Let’s lose the shame about body shape

Though we aren’t exactly sure what will eventually help us lead more nutritionally healthy lives we do know what won’t work: shame.

Americans are struggling to maintain a healthy weight, no one can dispute this. Though some health advocates and policy makers continue to try to simplify the issue down to calories in versus calories out, obesity is a very complex issue and there is no magic solution. Environment, genetics, depression, stress, anxiety, socioeconomic class, processed foods, sedentary lives and habits are just a few factors that contribute to the inability to gauge the right amount of food for our bodies.

We aren’t exactly sure what will eventually help us lead more nutritionally healthy lives, but we do know what won’t work: shame. In fact, there is a clear connection between overeating and feeling shamed. The latest anti-obesity campaign from the state of Minnesota has drawn wide spread criticism, not just because it doesn’t seem nice, but because we know that being punitive does not motivate any one to make a change in their behavior.

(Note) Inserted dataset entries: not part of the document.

Definition texts (l : list jstr) : jsval := JArr (JStr <$> l).
Definition range_json (r : SampleRange) : jsval :=
  JObj (field "startSample" (jnat (startSample r)) ++ field "endSample" (jnat (endSample r))).
Definition evidence_json (e : EvidenceReference) : jsval :=
  JObj (field "source" (jtext (source_text (er_source e))) ++ field "sha256" (JStr (er_sha256 e)) ++
    opt_field "artifactId" JStr (er_artifactId e)).
Definition authority_json (a : VerifiedClaimGrantAuthority) : jsval :=
  let i := va_input a in
  JObj (field "responseId" (JStr (ga_responseId i)) ++ field "claimId" (JStr (ga_claimId i)) ++
    field "claimContentSha256" (JStr (ga_claimContentSha256 i)) ++
    field "authorityRevision" (jnat (ga_authorityRevision i)) ++
    field "authorityReceiptSha256" (JStr (ga_authorityReceiptSha256 i)) ++
    field "reopenedReceiptSha256" (JStr (ga_reopenedReceiptSha256 i)) ++
    field "turnContractSha256" (JStr (ga_turnContractSha256 i)) ++
    field "semanticBindingSha256" (JStr (ga_semanticBindingSha256 i)) ++ field "verifierId" (JStr (va_verifierId a)) ++
    field "hostVerificationSha256" (JStr (va_hostVerificationSha256 a))).
Definition data_fields (d : EventData) : obj jsval :=
  match d with
  | ResponseRegistered rate channels =>
      field "type" (jtext "response_registered") ++ field "encoding" (jtext "pcm16") ++ field "sampleRateHz" (jnat rate) ++
      field "channels" (jnat channels)
  | PcmChunkGenerated chunkId ordinal sampleCount pcm =>
      field "type" (jtext "pcm_chunk_generated") ++ field "chunkId" (JStr chunkId) ++ field "ordinal" (jnat ordinal) ++
      field "sampleCount" (jnat sampleCount) ++ field "pcmSha256" (JStr pcm)
  | GenerationClosed => field "type" (jtext "generation_closed")
  | TerminalClaimRegistered claimId kind range content =>
      field "type" (jtext "terminal_claim_registered") ++ field "claimId" (JStr claimId) ++
      field "kind" (jtext (kind_text kind)) ++ field "range" (range_json range) ++ field "contentSha256" (JStr content)
  | ClaimGrantIssued grantId authority =>
      field "type" (jtext "claim_grant_issued") ++ field "grantId" (JStr grantId) ++
      field "authority" (authority_json authority)
  | ReleaseRequested decisionId range grants =>
      field "type" (jtext "release_requested") ++ field "decisionId" (JStr decisionId) ++ field "range" (range_json range) ++
      field "claimGrantIds" (texts grants)
  | PlaybackAcknowledged acknowledgementId ranges decisions =>
      field "type" (jtext "playback_acknowledged") ++ field "acknowledgementId" (JStr acknowledgementId) ++
      field "ranges" (JArr (range_json <$> ranges)) ++ field "releaseDecisionIds" (texts decisions)
  | PlaybackCleared clearId reason =>
      field "type" (jtext "playback_cleared") ++ field "clearId" (JStr clearId) ++ field "reason" (jtext (reason_text reason))
  | DeliveryClearConfirmed confirmationId clearId ranges =>
      field "type" (jtext "delivery_clear_confirmed") ++ field "confirmationId" (JStr confirmationId) ++
      field "clearId" (JStr clearId) ++ field "confirmedNotPlayedRanges" (JArr (range_json <$> ranges))
  | BargeInRecorded bargeInId clearId =>
      field "type" (jtext "barge_in_recorded") ++ field "bargeInId" (JStr bargeInId) ++ field "clearId" (JStr clearId)
  | ProviderHistoryTruncated truncationId retained =>
      field "type" (jtext "provider_history_truncated") ++ field "truncationId" (JStr truncationId) ++
      field "retainedThroughSample" (jnat retained)
  end.
Definition event_json (e : Event) : jsval :=
  JObj (field "sequence" (jnat (e_sequence e)) ++ field "eventId" (JStr (e_eventId e)) ++
    field "sessionId" (JStr (e_sessionId e)) ++ field "responseId" (JStr (e_responseId e)) ++
    field "evidence" (evidence_json (e_evidence e)) ++ data_fields (e_data e)).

It seems that people change when it feels possible (self-efficacy), when there is a personal motivator and when the messages around the change are aimed at a specific behavior in a positive way. In fact, just saying obesity seems to put people off (because this isn’t a behavior, it is an adjective describing a body shape). Messages targeting positive behaviors such as Michelle Obama’s “Let’s Move!” are the most well-received and the most likely to be acted upon. Perhaps this is because as human beings, we don’t liked to be overwhelmed or feel like potential failures. Provide one positive message with one thing that can be done today. We seem to be able to handle that – especially if the behavior is important to the individual.

There is more than enough weight bias to go around, especially toward youth. In fact, the stigma associated with obesity creates another set of potential health consequences to the overweight individual. It is true, America cannot afford the impending health costs associated with the disease states that are linked to obesity. It is also true that America cannot afford to continue to approach this issue with shame, stigma and messages that have been repeatedly proven to be ineffective. Real action, at the legislative level, is likely to be needed to change the weight of a nation.